The Alfa Romeo Tonale Makes Me Want More
Another crossover enters the fray. For the sports car-hungry enthusiast, it’s generally hard to care. Furthermore, the Alfa Romeo Tonale is a Dodge Hornet reprinted in a different shade of Stellantis. Some may take a dim view of an Alfa that's basically a Dodge. But no matter how many parts it shares with a Dodge, I was left impressed by Alfa’s new baby egg.
The Tonale is a few things. It’s, of course, the Dodge Hornet’s Italian cousin. It's also Alfa Romeo’s first plug-in hybrid, but not its last, and likely the car Alfa is banking on to deliver sales growth in America. That's a lot of weight on this little crossover’s shoulders.
During a brief stint on the roads of northern Italy, I found myself at first indifferent to the Tonale. From the driver’s seat, it’s a simple crossover. The steering is light, though it tightens up slightly in the vehicle's "Dynamic" mode. Its ride—without that stiffest mode engaged—is firm but fair, what one might and should expect from an Alfa Romeo. Its plug-in hybrid system, which produces 272 horses from its 1.3-liter 4-cylinder and batteries, engages and disengages electric thrust seamlessly. The electric power feels hidden away enough, so as to not distract from an otherwise straightforward driving experience. The Tonale is peppy, but not fast.
The hybrid part is exciting, though. We are proponents of hybrids, particularly plug-ins. In this car, efficiency gains come with no noticeable drawbacks. If you told me that the car I drove didn't have a PHEV system, I would have believed you. It felt so un-intrusive, so inoffensive that it didn't dampen any of this car's performance feel. Unfortunately during a short stint at the Tonale's wheel, I didn’t have time to fuss much with the Tonale’s EV-only mode. Rather, I spent more time exploring how the two power systems integrated in the car's performance-forward Dynamic setting. And in that mode, gas and electric power blended well.
Aside from a hint of Italian flair—the side-view mirror caps have il Tricolore pasted on—there’s not much theater to the Tonale. That’s just fine.
The interior is a decent place to spend time. To modern Alfisti, it'll feel familiar. It’s sporty, driver-centric, and welcoming. Like many new cars on the market, there are massive screens inside this interior; a 12.3-inch ”Cannocchiale” gauge cluster and a 10.25-inch touchscreen infotainment system.

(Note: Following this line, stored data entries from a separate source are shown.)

(** [NPerlin.findFab] *)
Definition findFab (self : NPerlin) (bIndex : list (list (list Z))) : result Window :=
  lo <- mapM row_min bIndex ;;
  hi <- mapM row_max bIndex ;;
  Ok (shaped (__prng self)
             (map (fun hl => (fst hl - snd hl + 1)%Z) (combine hi lo))
             lo).

(** [fab[tuple(bIndex)]]: entry [v][n] is read at the index tuple
    [(bIndex[0][v][n], ..., bIndex[D-1][v][n])]. *)
Definition fancy_index (fab : Window) (bIndex : list (list (list Z)))
    : result (list (list Q)) :=
  let V := length (hd [] bIndex) in
  let N := length (hd [] (hd [] bIndex)) in
  mapM (fun v =>
    mapM (fun n => window_get fab (map (fun row => nth n (nth v row []) 0%Z) bIndex))
         (seq 0 N))
       (seq 0 V).

(** [m.T] of a two-dimensional array *)
Definition transpose {A} (d : A) (m : list (list A)) : list (list A) :=
  map (fun j => map (fun row => nth j row d) m) (seq 0 (length (hd [] m))).

(** [a.reshape(-1, 2)] of the flattened array [a] *)
Fixpoint reshape2 (a : list Q) : result (list (Q * Q)) :=
  match a with
  | [] => Ok []
  | x :: y :: t => ps <- reshape2 t ;; Ok ((x, y) :: ps)
  | _ => Raise ValueError
  end.

(** [NPerlin.__interpolation].  The expression is elementwise over the
    weights and the pairs: the two have the same length, as in the arrays
    built by [__call__], or one of them has a single element, which numpy
    broadcasts over the other; any other lengths are a shape mismatch. *)
Definition __interpolation (self : NPerlin) (pairs : list (Q * Q)) (coords : list Q)
    (d : Z) : result (list Q) :=
  let heightStretch := map (fun p => snd p - fst p) pairs in
  w <- NTuple.getitem (__warp self) d ;;
  if Nat.eqb (length coords) (length pairs)
  then Ok (map (fun chp => w (fst chp) * fst (snd chp) + fst (snd (snd chp)))
               (combine coords (combine heightStretch pairs)))
  else if Nat.eqb (length coords) 1
  then Ok (map (fun hp => w (hd 0 coords) * fst hp + fst (snd hp))
               (combine heightStretch pairs))
  else if Nat.eqb (length pairs) 1
  then Ok (map (fun c => w c * hd 0 heightStretch + fst (hd (0, 0) pairs)) coords)
  else Raise ValueError.

(** [bCoords[:, d]] *)
Definition column (bCoords : list (list Q)) (d : nat) : list Q :=
  map (fun row => nth d row 0) bCoords.

(** One turn of the loop of [bNoise], for axis [d]. *)
Definition bNoise_turn (self : NPerlin) (bCoords : list (list Q)) (dims : nat)
    (pairs : list (Q * Q)) (d : nat) : result (list (Q * Q)) :=
  let coords := np_repeat (column bCoords d) (2 ^ (dims - 1 - d)) in
  v <- __interpolation self pairs coords (Z.of_nat d) ;;
  reshape2 v.
Definition normalize_lines (text : string) : string :=
  string_of_list_ascii (normalize_chars (list_ascii_of_string text)).

(** ** clean_html (app.py 53-93) *)

(** An exception is represented by its message, [str(e)]. *)
Definition exn : Type := string.

Inductive result (A : Type) : Type :=
| Ok (a : A)
| Raise (e : exn).
Arguments Ok {A} a.
Arguments Raise {A} e.

Section Sanitizer.
(** [BeautifulSoup(markup, "html.parser")], which may reject its input, and
    [str(soup)]. *)
Variable parse : string -> result soup_t.
Variable decode : soup_t -> string.

Definition clean_html (html_content : string) (clean_attributes : bool)
  : result string :=
  match parse html_content with
  | Raise e => Raise e
  | Ok soup =>
      let soup := clean_soup clean_attributes soup in
      let cleaned_html := decode soup in
      Ok (normalize_lines cleaned_html)
  end.
End Sanitizer.

(** ** The sanitizer as the specification words it *)

(** One traversal that drops every element whose name is in [names] together
    with its subtree and copies everything else. *)
Fixpoint remove_subtrees_node (names : list string) (n : node) : list node :=
  match n with
  | Tag name attrs contents =>
      if name_in name names then []
      else [Tag name attrs (flat_map (remove_subtrees_node names) contents)]
  | NavigableString kind text => [NavigableString kind text]
  end.

Definition remove_subtrees (names : list string) (soup : soup_t) : soup_t :=
  flat_map (remove_subtrees_node names) soup.

(** The elements of the input that lie neither at nor below an element with
    a name in [names], in document order, with the attributes they have in
    the input. *)
Fixpoint surviving_node (names : list string) (n : node) : list (string * attrs_t) :=
  match n with
  | Tag name attrs contents =>
      if name_in name names then []
      else (name, attrs) :: flat_map (surviving_node names) contents
  | NavigableString _ _ => []
  end.

Definition surviving (names : list string) (soup : soup_t) : list (string * attrs_t) :=
  flat_map (surviving_node names) soup.

(** The strings of the input that do not lie below such an element. *)
Fixpoint surviving_strings_node (names : list string) (n : node)
  : list (string_kind * string) :=
  match n with
  | Tag name _ contents =>
      if name_in name names then []
      else flat_map (surviving_strings_node names) contents
  | NavigableString kind text => [(kind, text)]
  end.

Definition surviving_strings (names : list string) (soup : soup_t)
  : list (string_kind * string) :=
  flat_map (surviving_strings_node names) soup.

(** The attribute rule of the specification: an anchor keeps [href], an image
    keeps [src] and [alt], each only when present and not empty; every other
    element keeps nothing. *)
Definition spec_element_attrs (name : string) (attrs : attrs_t) : attrs_t :=
  if String.eqb name "a" then dict_if_truthy [("href", get attrs "href")]
  else if String.eqb name "img" then
    dict_if_truthy [("src", get attrs "src"); ("alt", get attrs "alt")]
  else [].

(** What the attribute loop makes of one element of [find_all]. *)
Definition cleaned_element (e : string * attrs_t) : string * attrs_t :=
  (fst e, clean_element_attrs (fst e) (snd e)).


(** A line that [strip] leaves alone. *)
Definition trimmed (line : list ascii) : Prop :=
  lstrip line = line /\ lstrip (rev line) = rev line.

(** The lines that the line pass keeps, stripped. *)
Definition kept_lines (cs : list ascii) : list (list ascii) :=
  map strip (List.filter nonblank (splitlines cs)).

(** ** Runs of characters *)

(** The longest prefix whose characters satisfy [p], and the rest. *)
Fixpoint span (p : ascii -> bool) (cs : list ascii) : list ascii * list ascii :=
  match cs with
  | [] => ([], [])
  | c :: rest =>
      if p c then let (taken, left) := span p rest in (c :: taken, left)
      else ([], cs)
  end.

(** [text.split()]: the maximal runs without white space, which are also
    the matches of [\S+]. *)
Fixpoint words (fuel : nat) (cs : list ascii) : list (list ascii) :=
  match fuel with
  | O => []
  | S fuel =>
      match snd (span is_space cs) with
      | [] => []
      | c :: rest =>
          let (word, left) := span (fun x => negb (is_space x)) (c :: rest) in
          word :: words fuel left
      end
  end.

(** ** BeautifulSoup with html.parser, on a fragment of markup

    The parser and the printer belong to the library.  [BeautifulSoup] below
    follows [html.parser.HTMLParser] as driven by bs4's tree builder, and
    [decode] follows [Tag.decode] with the default formatter, on markup of
    this shape:
    - text without [&];
    - start tags [<name attr ...>] and [<name attr ... />]: the name is a
      letter followed by any characters other than TAB, LF, CR, FF, space,
      [/] and [>] (the parser's [tagfind_tolerant]); attributes are separated
      by TAB, LF, FF, CR or space and are written [name], [name=value],
      [name='value'] or [name="value"], without [&];
    - end tags [</name>] with a name of letters, digits and [-.:_];
    - [script], [style], [textarea], [title] and the other elements of
      [raw_text_elements], closed by their end tag, whose content has no
      [<];
    - a [<] followed by anything but a letter, [/], [!] or [?] is text.
    Comments, declarations, processing instructions, character references,
    [plaintext] and NUL are outside the fragment; on such markup the model
    answers [Raise unmodelled], which says nothing about the library.
    Inside the fragment the versions of the parser agree. *)
Module Bs4.
Local Open Scope nat_scope.

Definition code (c : ascii) : nat := nat_of_ascii c.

While big, they’re about as inoffensive as large in-car screens come.
I found the Tonale’s fiery side when I got the crossover on pavement at Stellantis’s Balocco Proving Grounds facility. Led by an Alfa Romeo test driver in a Giulia GTA, we hammered around one of the short tracks at the Italian test facility. Doing my best to remain glued on the pace car’s bumper, I hammered on the Tonale to merely hang on by a thread. Impressively, it complied very well.

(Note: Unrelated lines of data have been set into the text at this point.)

(** [a // b] on two ints. *)
Definition floordiv (a b : Z) : result Z :=
  if b =? 0 then Raise ZeroDivisionError else Ok (a / b).

(** [round(x)] on a float: nearest integer, ties to the even one. *)
Definition round (x : Q) : Z :=
  let n := Qnum x in
  let d := Zpos (Qden x) in
  let k := n / d in
  match (2 * (n mod d)) ?= d with
  | Lt => k
  | Gt => k + 1
  | Eq => if Z.even k then k else k + 1
  end.

(** [x < y] and [x <= y] on floats. *)
Definition ltb (x y : Q) : bool := negb (Qle_bool y x).
Definition leb (x y : Q) : bool := Qle_bool x y.

(** [x in l] on a list of floats. *)
Definition contains (x : Q) (l : list Q) : bool :=
  existsb (Qeq_bool x) l.

(** [l.index(x)]: position of the first equal element. *)
Fixpoint index_of (x : Q) (l : list Q) : result Z :=
  match l with
  | [] => Raise ValueError
  | y :: l' =>
      if Qeq_bool y x then Ok 0
      else result_bind (index_of x l') (fun i => Ok (i + 1))
  end.

End Py.

(** ** Two-dimensional buffers *)

(** The two leading axes of a numpy array: [shape] is (rows, columns) and
    [rows] lists the cells row by row.  What a cell holds (a boolean, the
    samples of one pixel) is up to the user of the type. *)
Record grid (A : Type) : Type := Grid {
  shape : Z * Z;
  rows : list (list A)
}.

Section GridOps.
Context {A B : Type}.

Definition grid_wf (g : grid A) : Prop :=
  0 <= fst (shape g) /\ 0 <= snd (shape g) /\
  Z.of_nat (length (rows g)) = fst (shape g) /\
  Forall (fun row => Z.of_nat (length row) = snd (shape g)) (rows g).

(** The cell at row [r], column [c]. *)
Definition cell (g : grid A) (r c : Z) : option A :=
  if (r <? 0) || (c <? 0) then None
  else match nth_error (rows g) (Z.to_nat r) with
       | Some row => nth_error row (Z.to_nat c)
       | None => None
       end.

Definition tabulate (h w : Z) (f : Z -> Z -> A) : grid A :=
  Grid (Z.max 0 h, Z.max 0 w)
       (map (fun r => map (f r) (Py.range 0 w)) (Py.range 0 h)).

Definition grid_map (f : A -> B) (g : grid A) : grid B :=
  Grid (shape g) (map (map f) (rows g)).

Definition is_empty (g : grid A) : bool :=
  (fst (shape g) <=? 0) || (snd (shape g) <=? 0).

(** Constant padding of the two leading axes:
    [top]/[bottom] rows and [lft]/[rgt] columns of [fill]. *)
Definition pad_cells (fill : A) (top bottom lft rgt : Z) (g : grid A)
  : grid A :=
  let '(h, w) := shape g in
  let blank := repeat fill (Z.to_nat (lft + w + rgt)) in
  Grid (top + h + bottom, lft + w + rgt)
       (repeat blank (Z.to_nat top)
        ++ map (fun row => repeat fill (Z.to_nat lft) ++ row
                           ++ repeat fill (Z.to_nat rgt)) (rows g)
        ++ repeat blank (Z.to_nat bottom)).

End GridOps.

(** ** numpy arrays *)

Inductive scalar : Type :=
| Int (z : Z)
| Float (q : Q).

(** The two dtype classes the code tells apart:
    [np.issubdtype(dtype, np.integer)] or not. *)
Inductive dtype_class : Type := np_integer | np_floating.

(** A pixel buffer of shape (h, w) or (h, w, channels): every cell of [px]
    lists the samples of one pixel (one sample when there is no channel
    axis). *)
Record ndarray : Type := NDArray {
  dtype : dtype_class;
  channels : option nat;
  px : grid (list scalar)
}.

(** A validity (alpha) mask: a boolean array of shape (h, w). *)
Definition mask : Type := grid bool.

Definition ndarray_wf (a : ndarray) : Prop := grid_wf (px a).

Definition zero_of (d : dtype_class) : scalar :=
  match d with
  | np_integer => Int 0
  | np_floating => Float 0
  end.

Definition zero_cell (a : ndarray) : list scalar :=
  repeat (zero_of (dtype a))
         (match channels a with Some c => c | None => 1%nat end).

Definition negative_pad (padding : (Z * Z) * (Z * Z)) : bool :=
  let '((top, bottom), (lft, rgt)) := padding in
  (top <? 0) || (bottom <? 0) || (lft <? 0) || (rgt <? 0).

(** [np.pad(a, padding + [(0, 0)] * (a.ndim - 2), "constant",
    constant_values=0)]; numpy refuses negative pad widths. *)
Definition np_pad (a : ndarray) (padding : (Z * Z) * (Z * Z))
  : result ndarray :=
  let '((top, bottom), (lft, rgt)) := padding in
  if negative_pad padding then Raise ValueError
  else Ok (NDArray (dtype a) (channels a)
             (pad_cells (zero_cell a) top bottom lft rgt (px a))).

(** [np.pad(m, padding, "constant", constant_values=0)] on a mask. *)
Definition np_pad_mask (m : mask) (padding : (Z * Z) * (Z * Z))
  : result mask :=
  let '((top, bottom), (lft, rgt)) := padding in
  if negative_pad padding then Raise ValueError
  else Ok (pad_cells false top bottom lft rgt m).

(** [np.ones((h, w), bool)]; numpy refuses negative dimensions. *)
Definition np_ones (h w : Z) : result mask :=
  if (h <? 0) || (w <? 0) then Raise ValueError
  else Ok (tabulate h w (fun _ _ => true)).

Definition nonzero (v : scalar) : bool :=
  match v with
  | Int z => negb (z =? 0)
  | Float q => negb (Qeq_bool q 0)
  end.

(** [m.astype(np.uint8)] and [a.astype(bool)]. *)
Definition mask_astype_uint8 (m : mask) : ndarray :=
  NDArray np_integer None
    (grid_map (fun b : bool => [Int (if b then 1 else 0)]) m).

Definition astype_bool (a : ndarray) : mask :=
  grid_map (existsb nonzero) (px a).

(** ** The handle's state and the reader's abstract members *)

(** One call of the backend's [_read_region]. *)
Record fetch : Type := Fetch {
  fetch_x_y : Z * Z;
  fetch_level : Z;
  fetch_tile_size : Z * Z
}.

(** The mutable part of a reader object: the memoised attribute
    [_level_downsamples] ([None] while [hasattr] is false) and the backend
    fetches performed so far, latest first. *)
Record handle : Type := Handle {
  _level_downsamples : option (list Q);
  fetches : list fetch
}.

(** The members a backend provides.  [level_downsamples_native] is [Some]
    for a backend that overrides the [level_downsamples] property with the
    format's own factors, [None] for one that inherits the derived list. *)
Record WSIReader : Type := Reader {
  level_count : Z;
  level_dimensions : list (Z * Z);
  level_downsamples_native : option (list Q);
  _read_region : Z * Z -> Z -> Z * Z -> result (ndarray * mask)
}.

(** A stateful computation that may raise; the state survives a raise. *)
Definition M (A : Type) : Type := handle -> result A * handle.

Definition ret {A} (a : A) : M A := fun s => (Ok a, s).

My time on track went by quick. These were relatively short laps, just two or three of them, on a track with light drops, brief straightaways, and some solid corners to toss the Tonale’s weight around. It was no Nurburgring, but it was hilarious fun. With the Tonale dialed to Dynamic and the suspension left in Stiff mode, the Tonale hustled its 4,133-pound curb weight well. Hammering through its six-speed auto with the paddles behind the steering wheel was a joy, more fun than it should be in a non-performance-focused crossover.

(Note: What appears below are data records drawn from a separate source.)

Lemma runner_scope_bindings_witness :
  let runner :=
    GlslFragmentShaderImplementation.mk 1 2 0 (GlslProgramImplementation.mk 3) in
  (∃ s1 s2,
     (mret () : M ()) s1 = Ok () s2
     ∧ currentProgram s1 = 3
     ∧ boundBuffer s1 GL_ARRAY_BUFFER = 1
     ∧ boundBuffer s1 GL_ELEMENT_ARRAY_BUFFER = 2)
  ∧ currentProgram (final (Binder runner (mret ()) quiet)) = 0
  ∧ boundBuffer (final (Binder runner (mret ()) quiet)) GL_ARRAY_BUFFER = 0
  ∧ boundBuffer (final (Binder runner (mret ()) quiet)) GL_ELEMENT_ARRAY_BUFFER = 0.
Proof.
  intros runner.
  apply (runner_scope_bindings runner (mret ()) quiet ()).
  vm_compute. reflexivity.
Defined.

End RunnerScope.

(** ** Flags, texture units and the draw *)

Section ExtScopes.
Import GL GLExt.

Lemma BinderX_Returned `{TargetX T} {A} (target : T) (body : MX A) k a k' :
  BinderX target body k = Returned a k' →
  ∃ k1 k2, bindX target k = Returned () k1 ∧ body k1 = Returned a k2
           ∧ unbindX target k2 = Returned () k'.
Proof.
  unfold BinderX, mbind, MX_bind, mret, MX_ret.
  destruct (bindX target k) as [[] k1|]; [| done].
  destruct (body k1) as [a' k2|] eqn:Hb; [| done].
  destruct (unbindX target k2) as [[] k3|] eqn:Hu; [| done].
  intros [= -> ->]. eauto.
Qed.

Lemma flag_differs (a b : bool) : bool_decide (a ≠ b) = xorb a b.
Proof. by destruct a, b; vm_compute. Qed.
(** * codar_processing: the HF-radar map renderer [plotting/plot_nc.py]

    A shallow embedding of [plot_common] and of its two source adapters
    [plot_radials] and [plot_totals].

    - array cells are IEEE-754 binary64 numbers, as numpy's [float64];
      the arithmetic is the one of [SpecFloat] at precision 53;
    - the numpy, Python and [oceans.ocfis] functions the renderer calls are
      transcribed in the modules [F64], [Py], [Np] and [Ocfis]; the C
      library functions behind them are a parameter, [libm];
    - pyplot, the file system and open dataset handles are an explicit
      [world] threaded through a state-and-exception monad;
    - the definitions come first, the theorems after them. *)

From Stdlib Require Import ZArith Bool String Ascii Lia List.
From Stdlib Require Import SpecFloat DecimalString.
From Stdlib Require Import Reals Lra.
Import ListNotations.

(* ================================================================= *)
(** * binary64 *)

Module F64.

Definition prec : Z := 53.
Definition emax : Z := 1024.

Definition float := spec_float.

Definition nan : float := S754_nan.
Definition pinf : float := S754_infinity false.
Definition zero : float := S754_zero false.

Definition add : float -> float -> float := SFadd prec emax.
Definition sub : float -> float -> float := SFsub prec emax.
Definition mul : float -> float -> float := SFmul prec emax.
Definition div : float -> float -> float := SFdiv prec emax.
Definition sqrt : float -> float := SFsqrt prec emax.

(** Conversion of a Python [int] (exact below 2^53, rounded above). *)
Definition of_Z (z : Z) : float := binary_normalize prec emax z 0 false.

Definition one : float := of_Z 1.

(** The comparisons of C and Python: every comparison with a NaN is
    false. *)
Definition ltb (x y : float) : bool := SFltb x y.
Definition leb (x y : float) : bool := SFleb x y.
Definition gtb (x y : float) : bool := SFltb y x.
Definition geb (x y : float) : bool := SFleb y x.
Definition eqb (x y : float) : bool := SFeqb x y.

Definition is_nan (x : float) : bool :=
  match x with S754_nan => true | _ => false end.

Definition is_inf (x : float) : bool :=
  match x with S754_infinity _ => true | _ => false end.

(** [np.isfinite] *)
Definition is_finite (x : float) : bool :=
  match x with
  | S754_zero _ | S754_finite _ _ _ => true
  | S754_infinity _ | S754_nan => false
  end.

Definition is_zero (x : float) : bool :=
  match x with S754_zero _ => true | _ => false end.

Definition sign (x : float) : bool :=
  match x with
  | S754_zero s | S754_infinity s | S754_finite s _ _ => s
  | S754_nan => false
  end.

(** [math.pi], the binary64 number nearest to pi. *)
Definition pi : float := S754_finite false 7074237752028440 (-51).



(** C's [fmod x y]: the exact remainder of the truncated division, with
    the sign of [x].  The remainder of two binary64 numbers is a binary64
    number, so no rounding takes place. *)
Definition fmod (x y : float) : float :=
  match x, y with
  | S754_nan, _ | _, S754_nan => nan
  | S754_infinity _, _ => nan
  | _, S754_zero _ => nan
  | S754_zero _, _ => x
  | S754_finite _ _ _, S754_infinity _ => x
  | S754_finite sx mx ex, S754_finite _ my ey =>
      let e := Z.min ex ey in
      let ax := (Z.pos mx * 2 ^ (ex - e))%Z in
      let ay := (Z.pos my * 2 ^ (ey - e))%Z in
      let r := Z.rem ax ay in
      binary_normalize prec emax (if sx then (- r)%Z else r) e sx
  end.

(** The comparison of two numbers is the lexicographic comparison of
    their keys. *)
Definition key (x : float) : Z * Z * Z :=
  match x with
  | S754_nan => (0, 0, 0)
  | S754_zero _ => (0, 0, 0)
  | S754_infinity s => (if s then -2 else 2, 0, 0)
  | S754_finite s m e =>
      if s then (-1, - e, - Z.pos m) else (1, e, Z.pos m)
  end%Z.

Definition lex_lt (a b : Z * Z * Z) : Prop :=
  let '(a1, a2, a3) := a in
  let '(b1, b2, b3) := b in
  (a1 < b1 \/ (a1 = b1 /\ (a2 < b2 \/ (a2 = b2 /\ a3 < b3))))%Z.

Definition lex_le (a b : Z * Z * Z) : Prop :=
  let '(a1, a2, a3) := a in
  let '(b1, b2, b3) := b in
  (a1 < b1 \/ (a1 = b1 /\ (a2 < b2 \/ (a2 = b2 /\ a3 <= b3))))%Z.


End F64.

Abbreviation float := F64.float.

The Tonale's brakes held up well, suffering no fade during the quick sessions. Additionally, it seems Alfa has done some impressive retuning of its touchy brake-by-wire system. The brake pedal is bitey, but not annoyingly so. Thankfully it's predictable too.
Overall, the Tonale offers a welcoming experience for an enthusiast in search of a crossover. It’s far from a boring car, and in flourishing small crossover market, one full of products aimed at broad-market appeal, few automakers can clear that bar.
Of course, we'd welcome a Tonale with more power and loftier performance ambitions. Perhaps a Tonale Quadrifoglio, something exciting and violent enough to put the Porsche Macan GTS on its heels.
When asked about the possibility of a more-potent Tonale, Larry Dominique, the senior vice president of Alfa Romeo North America told Road & Track that it’s possible, but the company won’t do build the car if it can’t be done right.
“With this car, what we basically said is, ‘If we can find the right drivetrain or powertrain ability, we believe the platform could manage it, but we would need to have the right level of power and performance that would warrant the [infamous Alfa quadrifoglio] clover. Right now, we don’t have a solution for that.”